Yeung said this design work will “help us get a nice connection,” as this spur of the trail would run from Glover Avenue, up underneath Grist Mill, “which is a busy road as you all know, and provide a safe ped and bike connection to the existing ‘WilWalk section of the trail.’” WilWalk is the name of the section of trail that crosses from Norwalk into Wilton.
The connection would bring users up Glover Avenue, which has sidewalks and bike lanes, to The Curb apartment complex, where the trail would then take them under Grist Mill, allowing them to connect to the existing WilWalk section of the trail that is complete in Wilton.
Andrea Gartner, the executive director of the Norwalk River Valley Trail, called this an “important link of the NRVT.”
“One of the most obvious benefits is that it will make the NRVT sections north accessible to the nearly 9,000 people living within a 1-mile radius of Glover Avenue; over 70,000 people living within a 3-mile radius; and over 142,000 within a 5-mile radius,” she said. “Then there are the thousands of people who work in the office buildings in the vicinity.”
The route under Grist Mill is a “departure from the 2012 trail routing study,” according to Gartner, which brought the trail over Grist Mill Road.

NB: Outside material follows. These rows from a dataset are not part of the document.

(** A mint with the keys of [Channel.Examples] that remembers what it has signed; its
    answers to swaps may get lost. *)
Record ToyMint := mk_ToyMint { loses_answers : bool; signed : list (BlindedMessage * BlindSignature) }.
Definition sign_message (m : BlindedMessage) : BlindSignature := Toy.sign (bm_amount m + 10) m.
Definition mint_swap (request : string) (n : ToyMint) : Result MintRequestError string * ToyMint :=
  match swap_request_from_json request with
  | Ok r =>
      let n' := mk_ToyMint (loses_answers n) (signed n ++ zip (sr_outputs r) (sign_message <$> sr_outputs r)) in
      (if loses_answers n then Err (Transport "timeout")
       else map_err Transport (swap_response_to_json (mk_SwapResponse (sign_message <$> sr_outputs r) None)), n')
  | _ => (Err (Transport "bad request"), n)
  end.
Definition decode_message (v : Value) : option BlindedMessage := Toy.of_tree v.
Definition find_signed (n : ToyMint) (m : BlindedMessage) : option (BlindedMessage * BlindSignature) :=
  List.find (λ e, bool_decide (e.1 = m)) (signed n).
Definition restore_answer (n : ToyMint) (outputs : list BlindedMessage) : string :=
  let found := omap (find_signed n) outputs in Toy.print_data (mk_RestoreResponse found.*1 found.*2).
Definition mint_restore (request : string) (n : ToyMint) : Result MintRequestError string * ToyMint :=
  (map_err Transport
     (v ← json_parse request;
      outputs ← ok_or "outputs" (json_get v "outputs" ≫= json_as_array);
      Ok (restore_answer n (omap decode_message outputs))), n).
Definition mint_listing : string :=
  json_print (json_obj [("keysets", json_arr [json_obj [("id", json_str (keyset_id keyset : string));
    ("unit", json_str "sat"); ("active", json_bool true); ("input_fee_ppk", json_num 100)]])]).
#[local] Instance toy_network : SpilmanClientNetworking ToyMint := {|
  call_mint_swap _ := mint_swap;
  call_mint_restore _ := mint_restore;
  call_mint_keysets _ n := (Ok mint_listing, n);
  call_mint_keys _ _ n := (Err (Transport "not used"), n);
|}.

(** The sender of [Channel.Examples] over an empty storage, with two proofs of 16: the mint
    takes 1, 25 fund the channel and 6 come back. *)
Definition client : ConfigurableClientHost MemoryClientStorage :=
  add_key (ClientHost_new MemoryClientStorage_new 1000 (λ m t, bytes_of_string m)) (alice_secret sender).
Lemma client_wf : chost_wf client.
Proof. apply add_key_wf, ClientHost_new_wf, cmem_new_wf. Qed.
Definition input (s : string) : Proof := mk_Proof 16 (keyset_id keyset) s (7 : PublicKey) None None None.
Definition inputs : list Proof := [input "a"; input "b"].
Definition request : OpenRequest :=
  FromProofs "http://mint" "sat" (proofs_to_json inputs) (pubkey_to_hex (receiver_pubkey params))
    (pubkey_to_hex (sender_pubkey params)) 2000 (info "sat") 0 (Some 20) (Some 25).
Definition open_at (n : ToyMint) : Result OpenChannelError OpenChannelResult *
    (ConfigurableClientHost MemoryClientStorage * ToyMint) :=
  open_channel Mint.Examples.meta (λ _, 1000) (λ _, 7) Ordinary request (client, n).
Definition reliable : ToyMint := mk_ToyMint false [].
Definition unreliable : ToyMint := mk_ToyMint true [].

(** The answer gets lost: the error says so, and the opening is stored. *)
Example lost_answer :
  match open_at unreliable with
  | (Err e, y) => input_may_be_spent e && bool_decide (oe_stage e = SwapSubmitted)
                  && bool_decide (client_channel_state y.1 cid = Some OpeningFromSwap)
  | _ => false
  end = true.
Proof. vm_compute. reflexivity. Qed.
Lemma opening_never_loses_inputs_witness :
  ∃ e, (open_at unreliable).1 = Err e ∧ keeps client (open_at unreliable).2.1 ∧
    (input_may_be_spent e = false → harmless unreliable (open_at unreliable).2.2).
Proof.
  pose proof lost_answer as Hl. destruct (open_at unreliable) as [[r|e|] y] eqn:Ho; [discriminate Hl| |discriminate Hl].
  unfold open_at in Ho.
  destruct (opening_never_loses_inputs Mint.Examples.meta (λ _, 1000) (λ _, 7) Ordinary request
    (client, unreliable) (Err e) y client_wf Ho) as (_ & Hk & Hn & _).
  exists e. split; [reflexivity|]. split; [exact Hk|]. exact (Hn e eq_refl).
Defined.

Example opened : is_ok (open_at reliable).1 = true.
Proof. vm_compute. reflexivity. Qed.
(** The keyset of the opening has the id of its keys and a key for 1, and the funding is small. *)
Example opened_in_range :
  match open_at reliable with
  | (Ok result, y) =>
      match chost_channel y.1 (or_channel_id result) with
      | Some (Funded f _ _) =>
          match load_params (cf_params_json f) (cf_channel_secret_hex f) (cf_keyset_info_json f) with
          | Ok p => bool_decide (1 ∈ amounts_largest_first (keyset_info p)) &&
                    bool_decide (0 ∉ amounts_largest_first (keyset_info p)) && (funding_token_amount p <? 2 ^ 54) &&
                    bool_decide (keyset_id (keyset_info p) = computed_keyset_id (keyset_info p))
          | _ => false
          end
      | _ => false
      end
  | _ => false
  end = true.
Proof. vm_compute. reflexivity. Qed.
Lemma opened_channel_is_valid_witness :
  ∃ result f payment p proofs, (open_at reliable).1 = Ok result ∧
    chost_channel (open_at reliable).2.1 (or_channel_id result) = Some (Funded f PhOpen payment) ∧
    load_params (cf_params_json f) (cf_channel_secret_hex f) (cf_keyset_info_json f) = Ok p ∧
    proofs_from_json (cf_funding_proofs_json f) = Ok proofs ∧ get_channel_id p = or_channel_id result ∧
    verify_valid_channel proofs p = Ok verification_ok ∧
    EstablishedChannel_new p proofs = Ok (mk_EstablishedChannel p proofs).
Proof.
  pose proof opened as Hl. pose proof opened_in_range as Hr.
  destruct (open_at reliable) as [[r|e|] y] eqn:Ho; [|discriminate Hl..].
  unfold open_at in Ho.
  destruct (opened_channel_is_valid Mint.Examples.meta (λ _, 1000) (λ _, 7) Ordinary request
    (client, reliable) r y client_wf Ho) as (f & pm & Hch & _ & (p & proofs & Hp & Hpr & Hid & Hv) & _).
  rewrite Hch, Hp in Hr. rewrite !andb_true_iff in Hr. destruct Hr as [[[H1 H0] Hf] Hks].
  apply bool_decide_eq_true_1 in H1, H0, Hks. apply Z.ltb_lt in Hf. destruct (Hv H1 H0 Hf) as [Hver Hec].
  exists r, f, pm, p, proofs. split; [reflexivity|]. split; [exact Hch|]. split; [exact Hp|]. split; [exact Hpr|].
  split; [exact Hid|]. split; [|exact Hec]. rewrite Hver. unfold id_verdict. rewrite bool_decide_eq_true_2 by exact Hks.
  reflexivity.
Defined.

(** *** Recovery *)

Lemma find_signed_in n m s :
  NoDup (signed n).*1 → (m, s) ∈ signed n → find_signed n m = Some (m, s).
Proof.
  unfold find_signed. induction (signed n) as [|[m' s'] l IH]; intros Hnd Hin; [by apply elem_of_nil in Hin|].
  cbn [fst List.find]. apply NoDup_cons in Hnd as [Hni Hnd]. case_bool_decide as Hm.
  - cbn [fst] in Hm. subst m'. apply elem_of_cons in Hin as [[= ->]|Hin]; [reflexivity|].
    exfalso. apply Hni. exact (list_elem_of_fmap_2 fst _ _ Hin).
  - apply elem_of_cons in Hin as [[= -> ->]|Hin]; [by exfalso; apply Hm|]. by apply IH.
Qed.
Lemma toy_restores url n0 outs sigs :
  signed n0 = zip outs sigs → length outs = length sigs → NoDup outs → restores_signed url outs sigs n0.
Proof.
  intros Hs Hl Hnd outs' sigs' n Hn Hl' Hsub.
  assert (n = n0) as -> by (clear -Hn; induction Hn as [|n n1 n2 (u & q & ->) _ IH]; [reflexivity|exact IH]).
  exists (restore_answer n0 outs'), (mk_RestoreResponse outs' sigs'), n0.
  assert (omap (find_signed n0) outs' = zip outs' sigs') as Hfound.
  { rewrite <-Hs in Hsub. revert sigs' Hl' Hsub. induction outs' as [|m outs' IH]; intros [|s sigs'] Hl' Hsub;
      try discriminate Hl'; [reflexivity|]. cbn [omap list_omap zip_with].
    rewrite (find_signed_in n0 m s); [|by rewrite Hs, fst_zip by lia|apply Hsub; left].
    f_equal. apply IH; [by injection Hl'|]. intros e He. apply Hsub. by right. }
  assert (restore_answer n0 outs' = Toy.print_data (mk_RestoreResponse outs' sigs')) as Hans.
  { unfold restore_answer. rewrite Hfound, fst_zip, snd_zip by lia. reflexivity. }
  split; [|split].
  - change (call_mint_restore url) with mint_restore. unfold mint_restore, restore_request_json.
    rewrite json_print_inv. cbn [mbind Result_bind]. rewrite json_get_obj by keys_nodup. cbn [alist_get].
    assert (omap decode_message (blinded_message_to_value <$> outs') = outs') as Hdec.
    { clear. induction outs' as [|m l IH]; [reflexivity|]. cbn [fmap list_fmap omap list_omap].
      change (decode_message (blinded_message_to_value m)) with (Toy.of_tree (A:=BlindedMessage) (Toy.to_tree m)).
      rewrite Toy.of_to_tree. by f_equal. }
    rewrite <-Hdec at 2. reflexivity.
  - rewrite Hans. exact (Toy.parse_print_data (mk_RestoreResponse outs' sigs')).
  - split; [exact Hl'|reflexivity].
Qed.

(** The opening as it was prepared, and the answer that got lost. *)
Definition input_keysets : list KeySetInfo :=
  [mk_KeySetInfo (keyset_id keyset) ("sat" : CurrencyUnit) true 100 None].
Definition fees : MixedInputFeeResult :=
  Deterministic.Examples.get_ok (mk_MixedInputFeeResult 0 0 0)
    (compute_post_swap_value_from_input_keysets inputs input_keysets).
Definition computed : Result string string :=
  compute_channel_from_proofs_inner 1000 inputs (mf_input_value fees) (mf_post_swap_value fees)
    (mf_input_fee fees) "http://mint" (cp_unit params) (pubkey_to_hex (receiver_pubkey params))
    (pubkey_to_hex (sender_pubkey params)) secret_text 2000 keyset 0 (Some 20) (Some 25) Ordinary.
Definition prepared_result : Result OpenChannelError PreparedOpenChannel :=
  prepare_open 7 1000 (Deterministic.Examples.get_ok "" computed) secret_text (info "sat") (proofs_to_json inputs)
    (pubkey_to_hex (sender_pubkey params)).
Definition prepared : PreparedOpenChannel :=
  Deterministic.Examples.get_ok (mk_PreparedOpenChannel "" "" "" (mk_ClientChannelOpeningFromSwap "" "" "" "" "" 0 0 "" "" "" "" 0 0) "" "" "")
    prepared_result.
Lemma get_ok_eq {E A} (d : A) (m : Result E A) : is_ok m = true → m = Ok (Deterministic.Examples.get_ok d m).
Proof. by destruct m. Qed.
Lemma computed_ok : computed = Ok (Deterministic.Examples.get_ok "" computed).
Proof. apply get_ok_eq. vm_compute. reflexivity. Qed.
Lemma prepared_ok : prepared_result = Ok prepared.
Proof. apply get_ok_eq. vm_compute. reflexivity. Qed.
Lemma prepared_well : well_prepared prepared.
Proof. exact (prepare_open_well _ _ _ _ _ _ _ _ prepared_ok). Qed.
Definition swap : SwapRequest :=
  Deterministic.Examples.get_ok (SwapRequest_new [] []) (swap_request_from_json (po_swap_request_json prepared)).
Definition answer : string :=
  Deterministic.Examples.get_ok "" (mint_swap (po_swap_request_json prepared) reliable).1.
Definition answered : SwapResponse :=
  Deterministic.Examples.get_ok (mk_SwapResponse [] None) (swap_response_from_json answer).
Definition completed_result : Result OpenChannelError CompletedOpenChannel :=
  complete_prepared_open_channel prepared answer.
Definition lost : ConfigurableClientHost MemoryClientStorage * ToyMint := (open_at unreliable).2.

Lemma prepared_loads :
  load_params (op_params_json (po_opening prepared)) (op_channel_secret_hex (po_opening prepared))
    (op_keyset_info_json (po_opening prepared)) = Ok params.
Proof. vm_compute. reflexivity. Qed.
Lemma lost_pending : pending prepared lost.1.
Proof.
  split; [exact (proj1 (open_channel_settled Mint.Examples.meta (λ _, 1000) (λ _, 7) Ordinary request
    (client, unreliable) client_wf))|].
  assert (match cmem_channel (client_store lost.1) (po_channel_id prepared) with
          | Some (Opening o None _) => bool_decide (o = po_opening prepared) | _ => false end = true) as Hb
    by (vm_compute; reflexivity).
  change (∃ payment, cmem_channel (client_store lost.1) (po_channel_id prepared)
    = Some (Opening (po_opening prepared) None payment)).
  destruct (cmem_channel (client_store lost.1) (po_channel_id prepared)) as [[o [fl|] pm|f ph pm]|];
    try discriminate Hb. apply bool_decide_eq_true_1 in Hb as ->. by exists pm.
Qed.
Lemma lost_signed : signed lost.2 = zip (sr_outputs swap) (resp_signatures answered).
Proof. vm_compute. reflexivity. Qed.
Lemma recovery_restores_opening_witness :
  ∃ result h' n' f payment,
    recover_open_channel_from_swap (po_channel_id prepared) lost = (Ok result, (h', n')) ∧
    chost_channel h' (po_channel_id prepared) = Some (Funded f PhOpen payment).
Proof.
  destruct completed_result as [completed|e|] eqn:Hc;
    [|exfalso; assert (is_ok completed_result = true) as Hok by (vm_compute; reflexivity);
      rewrite Hc in Hok; discriminate Hok..].
  unfold completed_result in Hc.
  destruct (recovery_restores_opening prepared lost params swap answer answered completed
    lost_pending prepared_well prepared_loads) as (result & h' & n' & pm & Hr & Hch & _).
  - apply get_ok_eq. vm_compute. reflexivity.
  - refine (bool_decide_unpack (NoDup (sr_outputs swap)) _). vm_compute. exact I.
  - apply get_ok_eq. vm_compute. reflexivity.
  - exact Hc.
  - apply toy_restores; [exact lost_signed|vm_compute; reflexivity|].
    refine (bool_decide_unpack (NoDup (sr_outputs swap)) _). vm_compute. exact I.
  - eexists result, h', n', _, pm. split; [exact Hr|exact Hch].
Defined.
Example recovered_proofs :
  match recover_open_channel_from_swap cid lost with
  | (Ok _, (h, _)) => bool_decide (cf_funding_proofs_json <$> get_channel_funding h cid = Some proofs_text)
  | _ => false
  end = true.
Proof. vm_compute. reflexivity. Qed.
(* ===== verification/Refund.v ===== *)
(** * Refunds ([crates/cdk-spilman/src/established_channel.rs])

    After the expiry of a channel the sender takes the funding back in one swap, prepared
    and stored before it is submitted; a lost answer is restored, and a stored refund can be
    moved to another output keyset. The theorems are in [RefundProofs.v]. *)

From S2P Require Import Prelude Cashu Toy Amounts Params SwapCompletion Deterministic Channel Mint Storage StorageSpec Host Bridge Close ClientStorage Funding.

(** ** Data *)

Record PreparedSenderRefundOutput {T : CashuTypes} := mk_PreparedSenderRefundOutput {
  ro_amount : Z;
  ro_index : Z;
  ro_secret : string;
  ro_blinding_factor : SecretKey;
  ro_blinded_message : BlindedMessage;
}.
Arguments mk_PreparedSenderRefundOutput {T}.
Record PreparedSenderRefund {T : CashuTypes} := mk_PreparedSenderRefund {
  rf_channel_id : string;
  rf_mint : string;
  rf_unit : CurrencyUnit;
  rf_output_keyset : KeysetInfo;
  rf_derivation_keyset : KeysetInfo;
  rf_derivation_version : Z;
  rf_derivation_context : bytes;
  rf_output_amount_raw : Z;
  rf_outputs : list PreparedSenderRefundOutput;
  rf_swap_request : SwapRequest;
}.
Arguments mk_PreparedSenderRefund {T}.

(** The failures a caller can tell apart by downcasting the [anyhow] error, the other
    messages, and an added context. *)
Inductive SenderRefundError := NotExpired (now expiry : Z) | ZeroNetValue.
Inductive AnyError {T : CashuTypes} :=
| RefundError (e : SenderRefundError)
| SenderCloseKeysetMissing
| CloseFailure (e : CloseError)
| Message (s : string)
| WithContext (context : string) (e : AnyError).
Arguments AnyError : clear implicits.
Arguments AnyError {T}.

(** ** Code the repository only calls *)

(** [cashu::nuts::State], [ProofState] and [CheckStateResponse] (NUT-07). *)
Inductive State := StSpent | StUnspent | StPending | StReserved | StPendingSpent.
#[global] Instance State_eq : EqDecision State.
Proof. solve_decision. Defined.
Record ProofState {T : CashuTypes} := mk_ProofState {
  st_y : PublicKey;
  st_state : State;
  st_witness : option Witness;
  st_rerandomization_r : option RerandomizationR;
}.
Arguments mk_ProofState {T}.
(* ===== verification/RefundProofs.v ===== *)
(** * Theorems about refunds and recovery ([Refund.v])

    A refund can be prepared exactly after the expiry, spends the whole funding and pays it
    to the sender less the input fee; what is stored verifies, survives a change of the
    output keyset, and completes to that value from the mint's answer or from a restore.
    Recovery asks for the state of the funding first and restores only what is spent; it
    finds the sender's share of a close by the receiver. *)

From S2P Require Import Prelude Cashu Toy Amounts Params SwapCompletion Deterministic Channel Mint Storage StorageSpec Host Bridge Close CloseProofs ClientStorage Funding FundingProofs Refund.

Section refund.
Context {T : CashuTypes} {O : CashuOps} {R : RefundOps} {HL : RefundLaws}.
Implicit Types ec : EstablishedChannel.
Implicit Types ks : KeysetInfo.

(** ** Keysets and funding as their Rust types hold them *)

(** The keys of a keyset are a [BTreeMap] with unsigned amounts, proofs have unsigned
    amounts, fees are unsigned. *)
Definition typed_keyset ks : Prop := bt_sorted (active_keys ks) ∧ Forall is_u64 (active_keys ks).*1.
Definition typed_channel ec : Prop :=
  Forall (λ p, is_u64 (proof_amount p)) (funding_proofs ec) ∧ is_u64 (input_fee_ppk (keyset_info (ec_params ec))).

Yeung said this route is going to “use the same underpass as the railroad, the Danbury line,” to get under the road.
“It’s far enough away from the train line that it’s not going to pose any issues with bicyclists and pedestrians being too close to the trains—and they’re up on a different level,” he said.
Gartner also noted that the “tie to the [Merritt 7] train stop would also make the NRVT accessible to lower Fairfield County residents, particularly those commuting to ASML, a semiconductor equipment-maker, which has a large facility with thousands of employees in Wilton.
“There is already a bit of a subculture with ASML employees who commute to Wilton and connect with sections of the NRVT where they can,” she said. “Completion of the Spur will—happily—take them off the Route 7 corridor for some length and it emphasizes the trans-modal aspect of this project as an alternate mode of transportation.”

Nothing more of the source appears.